Michael Wulf 1 , Michael Zampini 1 , Augustine Sitati 2 , Saeed Kariunga 1 , Steve Thomas 2 , Mary Power 3 , Jane Marks 1
  1. Northern Arizona University, Flagstaff, AZ, United States
  2. University of Alabama , Tuscaloosa , AL, United States
  3. University of California , Berkeley , CA, United States

Microbial communities associated with benthic macroalgae play a central role in river ecosystem metabolism by mediating carbon and nutrient cycling, regulating nutrient availability, organic matter processing, and the transfer of energy to higher trophic levels. We studied how temperature affects microbial community composition, photosynthesis, and nitrogen fixation associated with the dominant filamentous green macroalga Cladophora glomerata in the South Fork Eel River, California.
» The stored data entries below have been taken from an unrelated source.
(* ===== verification/TrieWrite.v ===== *)
(** * Writing the trie: [write] refines insertion in the represented map.

    The parents a scan collects are a context with a hole ([ctx]); [rehash]
    plugs a new tip into it.  Each branch of [write] prepares a context whose
    hole is where the new leaf goes. *)

From S2P Require Import Prelude Bytesrepr Hashing Trie TrieStore TrieInv TrieRead TrieProof.

(** ** Common prefixes *)

Lemma common_prefix_spec {A} `{EqDecision A} (ls rs : list A) :
  exists l r, ls = common_prefix ls rs ++ l /\ rs = common_prefix ls rs ++ r /\
    forall x y l' r', l = x :: l' -> r = y :: r' -> x <> y.
Proof.
  revert rs. induction ls as [|a ls IH]; intros [|b rs]; cbn.
  - exists [], []. done.
  - exists [], (b :: rs). split_and!; [done|done|]. by intros.
  - exists (a :: ls), []. split_and!; [done|done|]. by intros.
  - case_decide as E; cbn.
    + subst b. destruct (IH rs) as (l & r & E1 & E2 & Hd). exists l, r.
      split_and!; [by rewrite <- E1|by rewrite <- E2|done].
    + exists (a :: ls), (b :: rs). split_and!; [done|done|]. by intros x y l' r' [= -> ->] [= -> ->].
Qed.

Lemma common_prefix_app {A} `{EqDecision A} (p l r : list A) :
  common_prefix (p ++ l) (p ++ r) = p ++ common_prefix l r.
Proof. induction p as [|a p IH]; cbn; [done|]. by rewrite decide_True, IH. Qed.

Lemma common_prefix_prefix {A} `{EqDecision A} (p k : list A) :
  p `prefix_of` k -> common_prefix k p = p.
Proof.
  intros [u ->]. rewrite <- (app_nil_r p) at 2 3. rewrite common_prefix_app.
  by destruct u; cbn; rewrite app_nil_r.
Qed.

Lemma slice_from {E A} (p a : list A) :
  @slice E A (p ++ a) (length p) (length (p ++ a)) = Ok a.
Proof.
  unfold slice. rewrite length_app, Nat.leb_refl, andb_true_r.
  destruct (Nat.leb_spec (length p) (length p + length a)); [|lia].
  rewrite drop_app_length. f_equal. replace (length p + length a - length p)%nat with (length a) by lia.
  apply firstn_all.
Qed.

Lemma index_at_app {E A} (p : list A) x q : @index_at E A (p ++ x :: q) (length p) = Ok x.
Proof. unfold index_at. by rewrite lookup_app_r, Nat.sub_diag. Qed.

Section Write.
Context {K V : Type} `{Countable K} `{EqDecision V} `{Bytesrepr K} `{Bytesrepr V}.
Context `{!TrieKey K} `{Blake2b} `{TreeFold1}.

Abbreviation trie := (Trie K V).
Abbreviation Parents := (list (Byte.byte * trie)).
Abbreviation digest := hash_bytes_into_chunks_if_necessary.

(** ** Contexts *)

Definition is_node (t : trie) : Prop := exists pb, t = Node pb.

(** The hole is right under an extension, which must lead to a node. *)
Definition needs_node (ps : Parents) : Prop :=
  match last ps with Some (_, Extension _ _) => True | _ => False end.

Inductive ctx (s : store) : Parents -> bytes -> gmap K V -> Prop :=
| ctx_nil : ctx s [] [] ∅
| ctx_node ps p mo i pb (c : Byte.byte -> trie) (f : Byte.byte -> gmap K V) mc :
    ctx s ps p mo -> valid pb ->
    (p = [] \/ exists j, j <> i /\ is_Some (pb_get pb j)) ->
    (forall j ptr, j <> i -> pb_get pb j = Some ptr -> points_to s ptr (c j)) ->
    (forall j ptr, j <> i -> pb_get pb j = Some ptr -> reps s (p ++ [j]) (c j) (f j)) ->
    (forall j, j <> i -> pb_get pb j = None -> f j = ∅) ->
    (forall k v, mc !! k = Some v <-> exists j, j <> i /\ f j !! k = Some v) ->
    ctx s (ps ++ [(i, Node pb)]) (p ++ [i]) (mc ∪ mo)
| ctx_ext ps p mo i affix h (k : K) :
    ctx s ps p mo -> p <> [] -> inner_bytes affix <> [] -> ~ needs_node ps ->
    valid k -> p ++ inner_bytes affix `prefix_of` key_path k ->
    ctx s (ps ++ [(i, Extension affix (NodePointer h))]) (p ++ inner_bytes affix) mo.

Lemma needs_node_snoc ps i t :
  needs_node (ps ++ [(i, t)]) <-> exists a ptr, t = Extension a ptr.
Proof.
  unfold needs_node. rewrite last_snoc. destruct t; split; try done; try (by intros (? & ? & ?)).
  by eexists _, _.
Qed.

Lemma get_parents_path_snoc (ps : Parents) i t :
  get_parents_path (ps ++ [(i, t)]) =
  get_parents_path ps ++ match t with Extension a _ => inner_bytes a | _ => [i] end.
Proof. unfold get_parents_path. rewrite bind_app. cbn. by rewrite app_nil_r. Qed.

Lemma ctx_path s ps p mo : ctx s ps p mo -> get_parents_path ps = p.
Proof. by induction 1 as [|ps p mo i pb c f mc _ IH|ps p mo i a h k _ IH]; rewrite ?get_parents_path_snoc, ?IH. Qed.

Lemma ctx_nil_inv s ps p mo : ctx s ps p mo -> p = [] <-> ps = [].
Proof.
  destruct 1 as [|ps p mo i pb c f mc|ps p mo i a h k]; [done|..]; split; intros E.
  - by apply app_nil in E as [_ ?].
  - by apply app_nil in E as [_ ?].
  - by apply app_nil in E as [_ ?].
  - by apply app_nil in E as [_ ?].
Qed.

Lemma ctx_mono s s' ps p mo : s ⊆ s' -> ctx s ps p mo -> ctx s' ps p mo.
Proof.
  intros Hs. induction 1 as [|ps p mo i pb c f mc _ IH Hv Hc Hp Hr He Hm|ps p mo i a h k _ IH].
  - constructor.
  - apply (ctx_node s' ps p mo i pb c f mc); try done; intros j ptr Hj Hptr.
    + eapply points_to_mono; [done|by apply Hp].
    + eapply reps_mono; [done|by eapply Hr].
  - by apply (ctx_ext s' ps p mo i a h k).
Qed.

(** Entries of the context lie off the path to the hole. *)
Lemma ctx_outside s ps p mo k v :
  ctx s ps p mo -> mo !! k = Some v -> ~ p `prefix_of` key_path k.
Proof.
  intros C. revert k v.
  induction C as [|ps p mo i pb c f mc _ IH Hv Hc Hp Hr He Hm|ps p mo i a h k _ IH]; intros k' v' Hl.
  - by rewrite lookup_empty in Hl.
  - apply lookup_union_Some_raw in Hl as [Hl|[_ Hl]].
    + apply Hm in Hl as (j & Hj & Hl). destruct (pb_get pb j) as [ptr|] eqn:E; [|by rewrite He in Hl].
      destruct (reps_keys _ _ _ _ _ _ (Hr j ptr Hj E) Hl) as (_ & _ & Hpre).
      intros Hpre'. by apply Hj, (prefix_snoc_inv p _ _ (key_path k')).
    + intros Hpre. eapply IH; [exact Hl|]. etrans; [by apply prefix_app_r|exact Hpre].
  - intros Hpre. eapply IH; [exact Hl|]. etrans; [by apply prefix_app_r|exact Hpre].
Qed.

(** ** Plugging the hole of a node *)

Lemma plug_node s p i pb (c : Byte.byte -> trie) f (mc mt : gmap K V) tip ptr :
  valid pb ->
  (p = [] \/ exists j, j <> i /\ is_Some (pb_get pb j)) ->
  (forall j ptr, j <> i -> pb_get pb j = Some ptr -> points_to s ptr (c j)) ->
  (forall j ptr, j <> i -> pb_get pb j = Some ptr -> reps s (p ++ [j]) (c j) (f j)) ->
  (forall j, j <> i -> pb_get pb j = None -> f j = ∅) ->
  (forall k v, mc !! k = Some v <-> exists j, j <> i /\ f j !! k = Some v) ->
  points_to s ptr tip -> reps s (p ++ [i]) tip mt ->
  reps s p (Node (pb_set pb i (Some ptr))) (mt ∪ mc).
Proof.
  intros Hv Hc Hp Hr He Hm Hpt Rt.
  assert (valid (pointer_hash ptr)) as Hvp.
  { destruct Hpt as [(_ & bs & _ & -> & _) _]. apply digest_valid. }
  apply (reps_node s p _ (fun j => if decide (i = j) then tip else c j)
    (fun j => if decide (i = j) then mt else f j)).
  - by apply pb_set_valid.
  - destruct Hc as [->|(j & Hj & Hs)]; [by left|]. right. exists i, j.
    rewrite !pb_get_set, decide_True, decide_False by done. by split_and!.
  - intros j q. rewrite pb_get_set by done. case_decide; [by intros [= <-]|]. by apply Hp.
  - intros j q. rewrite pb_get_set by done. case_decide; [subst; by intros [= <-]|]. by apply Hr.
  - intros j. rewrite pb_get_set by done. case_decide; [done|]. by apply He.
  - intros k v. rewrite lookup_union_Some_raw, Hm. split.
    + intros [Hl|[_ (j & Hj & Hl)]]; [exists i; by rewrite decide_True|exists j; by rewrite decide_False].
    + intros [j Hl]. case_decide as E; [by left|]. right. split; [|by exists j].
      destruct (mt !! k) as [v'|] eqn:El; [|done]. exfalso.
      destruct (reps_keys _ _ _ _ _ _ Rt El) as (_ & _ & P1).
      destruct (pb_get pb j) as [q|] eqn:Eq; [|by rewrite He in Hl].
      destruct (reps_keys _ _ _ _ _ _ (Hr j q ltac:(done) Eq) Hl) as (_ & _ & P2).
      by apply E, (prefix_snoc_inv p _ _ (key_path k)).
Qed.

(** ** [rehash] *)

Definition well_hashed (e : Digest * trie) : Prop := valid e.2 /\ trie_hash e.2 = Ok e.1.

Lemma trie_hash_total (t : trie) :
  valid t -> (Z.of_nat (serialized_length t) <= u32_max)%Z -> exists h, trie_hash t = Ok h.
Proof.
  intros Hv Hs. destruct (bytesrepr_total t Hv Hs) as (bs & Hb & _). unfold trie_hash. rewrite Hb.
  by eexists.
Qed.

Lemma trie_hash_valid (t : trie) h : trie_hash t = Ok h -> valid h.
Proof. unfold trie_hash. intros (bs & _ & [= <-])%bind_Ok. apply digest_valid. Qed.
Cladophora often grows attached to the scoured bedrock and harbors a diverse epiphytic microbiome consisting of prokaryotic and eukaryotic taxa. In this nitrogen-limited river, the epiphyte assemblage often becomes dominated by Epithemia spp., diatoms with nitrogen-fixing endosymbionts that play a crucial role in the N budget of the river. To determine how temperature alters the microbial communities controlling nutrient cycling in Cladophora mats, we manipulated temperature in artificial flow-through stream mesocosms, maintaining three temperature treatments (ambient, +4 °C, +8 °C). We used stable isotopes of carbon (13C) and nitrogen (15N) to measure photosynthesis and nitrogen fixation. We analyzed changes in the microbial community using 18S and 16S rRNA amplicon sequencing. Results indicate that increasing temperature significantly altered both eukaryotic and prokaryotic communities, with a shift toward taxa commonly associated with decomposition, suggesting that warming may favor microbial assemblages linked to the breakdown of Cladophora biomass. Together, these results indicate that microbial assemblages associated with Cladophora respond to increasing temperature, while photosynthesis and nitrogen fixation rates remain unaffected across treatments.

  1. Marks, J. C., Zampini, M. C., Fitzpatrick, R., Kariunga, S. H., Sitati, A., Samo, T. J., ... & Power, M. E. (2025). Ecosystem consequences of a nitrogen-fixing proto-organelle. Proceedings of the National Academy of Sciences, 122(37), e2503108122.